This will likely sound foolish to most of you, but it's my current situation...and I'm ok with being foolish sometimes.

I've been planning a hasty/late transcontinental tour for a couple of months now. I have all of my gear etc, but I've allowed myself to be somewhat talked out of my original plan.
The original plan was to drive with a college buddy of mine to visit my former college roommate from home in Charleston to Atlanta. From there I planned to make my way to the Adventure Cycling TransAmerica route to OR. I would then travel south down the coast until San Diego.

EVERYONE I've talked to has explained how terrible the weather will be once I get out of Colorado. I've been well aware of the weather I would likely encounter in Pacific Northwest, and being young, dumb, and bulletproof I didn't really think too much of it. I kind of look forward to hardships and challenges involved in a trip like this.
Anyway, I'm opening myself up to some new ideas after all of the negative feedback.

Here are some ideas I've come up with:
Fly from ATL to Seattle and start transcon from there.
Fly to BC and head south...possibly to Peru.
Fly to Seattle, south via west coast, then southern tier back to Charleston SC
Other ideas? I'm completely ok with simply jumping into something new without much foresight and am open to something abroad as well.

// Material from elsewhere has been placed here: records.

(** ** The names of the caches *)

Lemma storage_update_names (name : string) (f : cache → cache) (cs : cache_storage) :
  (storage_update name f cs).*1 = cs.*1.
Proof.
  unfold storage_update. rewrite <- list_fmap_compose. apply list_fmap_ext.
  intros _ [n c] _. cbn. by destruct (decide (n = name)).
Qed.

Lemma storage_open_NoDup (name : string) (cs : cache_storage) :
  NoDup cs.*1 → NoDup (storage_open name cs).*1.
Proof.
  intros Hnd. unfold storage_open, has_cache. case_bool_decide as Hin; [done|].
  rewrite fmap_app. apply NoDup_app. split; [done|]. split; [|apply NoDup_singleton].
  intros x Hx. cbn. rewrite list_elem_of_singleton. by intros ->.
Qed.

Lemma filter_name_NoDup (name : string) (cs : cache_storage) :
  NoDup cs.*1 → NoDup (filter (λ e, e.1 = name) cs).*1.
Proof.
  induction cs as [|[n c] cs IH]; [done|]. rewrite fmap_cons. cbn [fst].
  intros [Hn Hnd]%NoDup_cons. rewrite filter_cons. cbn [fst].
  destruct (decide (n = name)); [|by apply IH].
  rewrite fmap_cons. apply NoDup_cons. split; [|by apply IH].
  cbn [fst]. rewrite list_elem_of_fmap. intros ([n' c'] & -> & [_ Hin]%list_elem_of_filter).
  apply Hn. rewrite list_elem_of_fmap. by exists (n', c').
Qed.
Lemma wrap_one_loaded cell g w :
  is_Some (modules w !! m) -> is_Some (modules (snd (wrap_one host cell g w)) !! m).
Proof.
  intros Hm. destruct (dict_mem g (wrapped_builtins w)) eqn:Hmem.
  - rewrite wrap_one_skip by assumption. exact Hm.
  - rewrite wrap_one_wrap by assumption. apply rebind_loaded. exact Hm.
Qed.

Lemma wrap_one_installs cell w :
  is_Some (modules w !! m) ->
  dict_mem f (wrapped_builtins w) = false ->
  installed f m n cell (snd (wrap_one host cell f w)).
Proof.
  intros Hm Hmem. rewrite wrap_one_wrap by assumption. split.
  - apply rebind_binding_hit; [exact Hname|exact Hm].
  - rewrite rebind_frame. simpl. split; apply dict_set_elem.
Qed.

Lemma wrap_one_keeps cell g w :
  installed f m n cell w ->
  (qualname_of host g = Some (m, n) -> g = f) ->
  installed f m n cell (snd (wrap_one host cell g w)).
Proof.
  intros (Hb & Hw & Ho) Hg. destruct (dict_mem g (wrapped_builtins w)) eqn:Hmem.
  - rewrite wrap_one_skip by assumption. split; [exact Hb|]. split; assumption.
  - assert (g <> f) as Hne.
    { intros ->. rewrite (dict_mem_elem _ _ _ Hw) in Hmem. discriminate. }
    rewrite wrap_one_wrap by assumption. split.
    + rewrite rebind_binding_miss; [exact Hb|]. intros Hq. apply Hne, Hg, Hq.
    + rewrite rebind_frame. simpl. split; apply dict_set_elem_ne; assumption.
Qed.

Lemma wrap_one_absent cell g w :
  g <> f ->
  dict_mem f (wrapped_builtins w) = false ->
  dict_mem f (wrapped_builtins (snd (wrap_one host cell g w))) = false.
Proof.
  intros Hne Hout. destruct (dict_mem g (wrapped_builtins w)) eqn:Hmem.
  - rewrite wrap_one_skip by assumption. exact Hout.
  - rewrite wrap_one_wrap by assumption. rewrite rebind_frame. simpl.
    apply dict_mem_set_ne; assumption.
Qed.

Lemma wrap_one_records cell g w :
  records_ok host f m n cell w ->
  (qualname_of host g = Some (m, n) -> g = f) ->
  records_ok host f m n cell (snd (wrap_one host cell g w)).
Proof.
  intros [Ho Hw] Hg. destruct (dict_mem g (wrapped_builtins w)) eqn:Hmem.
  - rewrite wrap_one_skip by assumption. split; assumption.
  - rewrite wrap_one_wrap by assumption. rewrite rebind_frame. simpl. split.
    + intros g' o Hin. apply dict_set_elem_inv in Hin as [Heq|Hin]; [|auto].
      injection Heq as -> ->. auto.
    + intros g' wf Hin. apply dict_set_elem_inv in Hin as [Heq|Hin]; [|auto].
      injection Heq as -> ->. reflexivity.
Qed.

(** The loop of [_setup_builtin_tracing], as a fold. *)
Lemma setup_loop cell fs w :
  is_Some (modules w !! m) ->
  (forall g, g ∈ fs -> qualname_of host g = Some (m, n) -> g = f) ->
  (f ∈ fs /\ dict_mem f (wrapped_builtins w) = false) \/ installed f m n cell w ->
  records_ok host f m n cell w ->
  installed f m n cell (fold_left (fun w x => snd (wrap_one host cell x w)) fs w) /\
  is_Some (modules (fold_left (fun w x => snd (wrap_one host cell x w)) fs w) !! m) /\
  records_ok host f m n cell (fold_left (fun w x => snd (wrap_one host cell x w)) fs w).
Proof.
  revert w. induction fs as [|g fs IH]; intros w Hm Hunique Hcase Hrec.
  - simpl. destruct Hcase as [[Hin _]|Hinst]; [inversion Hin|]. auto.
  - simpl. apply IH.
    + apply wrap_one_loaded, Hm.
    + intros g' Hin. apply Hunique. right. exact Hin.
    + destruct Hcase as [[Hin Hout]|Hinst].
      * destruct (decide (g = f)) as [->|Hne].
        -- right. apply wrap_one_installs; assumption.
        -- left. split.
           ++ apply elem_of_cons in Hin as [Heq|Hin]; [congruence|exact Hin].
           ++ apply wrap_one_absent; assumption.
      * right. apply wrap_one_keeps; [exact Hinst|]. apply Hunique. left.
    + apply wrap_one_records; [exact Hrec|]. apply Hunique. left.
Qed.

(** The loop of [_restore_builtin_functions], as a fold. *)
Lemma restore_loop items w :
  is_Some (modules w !! m) ->
  (forall g o, (g, o) ∈ items ->
     o = g /\ (qualname_of host g = Some (m, n) -> g = f)) ->
  (f, f) ∈ items \/ binding w m n = Some (Original f) ->
  binding (fold_left (fun w p => snd (restore_one host p w)) items w) m n
  = Some (Original f).
Proof.
  revert w. induction items as [|[g o] items IH]; intros w Hm Hok Hcase.
  - simpl. destruct Hcase as [Hin|Hb]; [inversion Hin|exact Hb].
  - simpl. apply IH.
    + unfold restore_one. apply rebind_loaded, Hm.
    + intros g' o' Hin. apply Hok. right. exact Hin.
    + unfold restore_one. simpl.
      destruct (Hok g o) as [-> Hg]; [left|].
      destruct (decide (qualname_of host g = Some (m, n))) as [Hq|Hq].
      * right. rewrite (Hg Hq). apply rebind_binding_hit; [exact Hname|exact Hm].
      * rewrite rebind_binding_miss by exact Hq.
        destruct Hcase as [Hin|Hb]; [|right; exact Hb].
        apply elem_of_cons in Hin as [Heq|Hin]; [|left; exact Hin].
        injection Heq as <-. contradiction.
Qed.

End WithHost.
End RebindFacts.
(** A string that neither starts nor ends with white space is its own
    trim. *)
Lemma trim_stable s :
  strip_any white_space (list_ascii_of_string s) = None ->
  strip_any (map (@rev ascii) white_space) (rev (list_ascii_of_string s))
    = None ->
  trim s = s.
Proof.
  intros Hstart Hend. unfold trim, trimStartL, trimEndL.
  rewrite (strip_all_None _ _ _ Hstart), (strip_all_None _ _ _ Hend).
  by rewrite rev_involutive, string_of_list_ascii_of_string.
Qed.

Lemma all_chars_Forall (P : ascii -> bool) s :
  Share.all_chars P s = true ->
  Forall (fun c => P c = true) (list_ascii_of_string s).
Proof.
  induction s as [|c s IH]; simpl; [by constructor|].
  intros [Hc Hs]%andb_prop. constructor; auto.
Qed.

Lemma rev_head {A} (P : A -> Prop) (l : list A) :
  Forall P l -> l <> [] -> exists c rest, rev l = c :: rest /\ P c.
Proof.
  intros Hall Hne. destruct (rev l) as [|c rest] eqn:Hrev.
  - apply (f_equal (@rev A)) in Hrev. rewrite rev_involutive in Hrev. done.
  - exists c, rest. split; [done|].
    rewrite Forall_forall in Hall. apply Hall.
    apply list_elem_of_In, in_rev. rewrite Hrev. by left.
Qed.

(** *** [trim] is idempotent *)

Lemma strip_prefix_Some p s r : strip_prefix p s = Some r <-> s = p ++ r.
Proof.
  revert s. induction p as [|a p IH]; intros s; simpl.
  - split; congruence.
  - destruct s as [|b s]; [split; discriminate|]. case_decide as Hab.
    + subst b. rewrite IH. split; congruence.
    + split; [discriminate|]. intros [= -> _]. done.
Qed.

Lemma strip_any_Some tbl s r :
  strip_any tbl s = Some r -> exists p, p ∈ tbl /\ s = p ++ r.
Proof.
  induction tbl as [|p tbl IH]; [done|]. simpl.
  destruct (strip_prefix p s) as [r'|] eqn:Hp.
  - intros [= ->]. apply strip_prefix_Some in Hp. exists p. split; [left|done].
  - intros (q & Hq & ->)%IH. exists q. split; [by right|done].
Qed.

Lemma strip_any_None tbl s p r :
  strip_any tbl s = None -> p ∈ tbl -> s <> p ++ r.
Proof.
  induction tbl as [|q tbl IH]; [by intros _ ?%elem_of_nil|]. simpl.
  destruct (strip_prefix q s) as [r'|] eqn:Hq; [done|].
  intros Hnone [->|Hin]%elem_of_cons; [|by apply IH].
  intros Hs. apply strip_prefix_Some in Hs. congruence.
Qed.

Lemma strip_all_clean tbl fuel s :
  Forall (fun p => p <> []) tbl -> (length s <= fuel)%nat ->
  strip_any tbl (strip_all fuel tbl s) = None.
Proof.
  intros Htbl. revert s. induction fuel as [|fuel IH]; intros s Hlen.
  - destruct s; [|simpl in Hlen; lia]. simpl.
    induction Htbl as [|p tbl Hp _ IHt]; [done|]. simpl.
    by destruct p.
  - simpl. destruct (strip_any tbl s) as [r|] eqn:Hs; [|done].
    apply IH. apply strip_any_Some in Hs as (p & Hp & ->).
    rewrite Forall_forall in Htbl. specialize (Htbl p Hp).
    rewrite length_app in Hlen. destruct p; [done|]. simpl in Hlen. lia.
Qed.

Lemma strip_all_suffix tbl fuel s :
  exists pre, s = pre ++ strip_all fuel tbl s.
Proof.
  revert s. induction fuel as [|fuel IH]; intros s; [by exists []|].
  simpl. destruct (strip_any tbl s) as [r|] eqn:Hs; [|by exists []].
  apply strip_any_Some in Hs as (p & _ & ->).
  destruct (IH r) as (pre & Hr). exists (p ++ pre).
  rewrite <- app_assoc. by rewrite <- Hr.
Qed.

Lemma white_space_nonempty :
  Forall (fun p => p <> []) white_space /\
  Forall (fun p => p <> []) (map (@rev ascii) white_space).
Proof. split; repeat (constructor; [discriminate|]); constructor. Qed.

Lemma trim_idempotent s : trim (trim s) = trim s.
Proof.
  unfold trim. rewrite list_ascii_of_string_of_list_ascii. f_equal.
  set (l := list_ascii_of_string s).
  set (t := trimStartL l).
  assert (Ht : strip_any white_space t = None).
  { apply strip_all_clean; [apply white_space_nonempty|done]. }
  unfold trimEndL at 2.
  set (v := strip_all (length t) (map (@rev ascii) white_space) (rev t)).
  assert (Hv : strip_any (map (@rev ascii) white_space) v = None).
  { apply strip_all_clean; [apply white_space_nonempty|].
    by rewrite length_rev. }
  destruct (strip_all_suffix (map (@rev ascii) white_space) (length t) (rev t))
    as (pre & Hpre). fold v in Hpre.
  assert (Htv : t = rev v ++ rev pre).
  { rewrite <- rev_app_distr, <- Hpre. by rewrite rev_involutive. }
  assert (Hstart : strip_any white_space (rev v) = None).
  { destruct (strip_any white_space (rev v)) as [r|] eqn:Hr; [|done].
    apply strip_any_Some in Hr as (p & Hp & Hrv). exfalso.
    apply (strip_any_None _ _ p (r ++ rev pre) Ht Hp).
    rewrite Htv, Hrv. by rewrite <- app_assoc. }
  unfold trimStartL. rewrite (strip_all_None _ _ _ Hstart).
  unfold trimEndL. rewrite rev_involutive.
  by rewrite (strip_all_None _ _ _ Hv).
Qed.

End JsStringFacts.

(** ** The merge policy *)

Module MergeFacts.
Import Merge.

Section MergeFacts.

Variable toLowerCase : string -> string.

Lemma numbered_inj k i j : numbered k i = numbered k j -> i = j.
Proof.
  unfold numbered. intros H. apply (inj (String.app k)) in H.
  apply (inj (String.app " (")) in H.
  apply JsStringFacts.string_app_inv_tail in H.
  by apply JsStringFacts.of_nat_inj.
Qed.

Here are the limiting factors.
Riding a Jamis Aurora with Bob Ibex. All gear has been acquired and paid for.
$5000 budget.
Would ideally be able to leave on August 19
No time limitations aside from how long the money will last.
Willing to stretch money out as much as possible. IE. camping everyday, minimal tourist expeditions, not afraid to pick up an odd job here or there.

Where would you go, what would you do?

Thanks in advance!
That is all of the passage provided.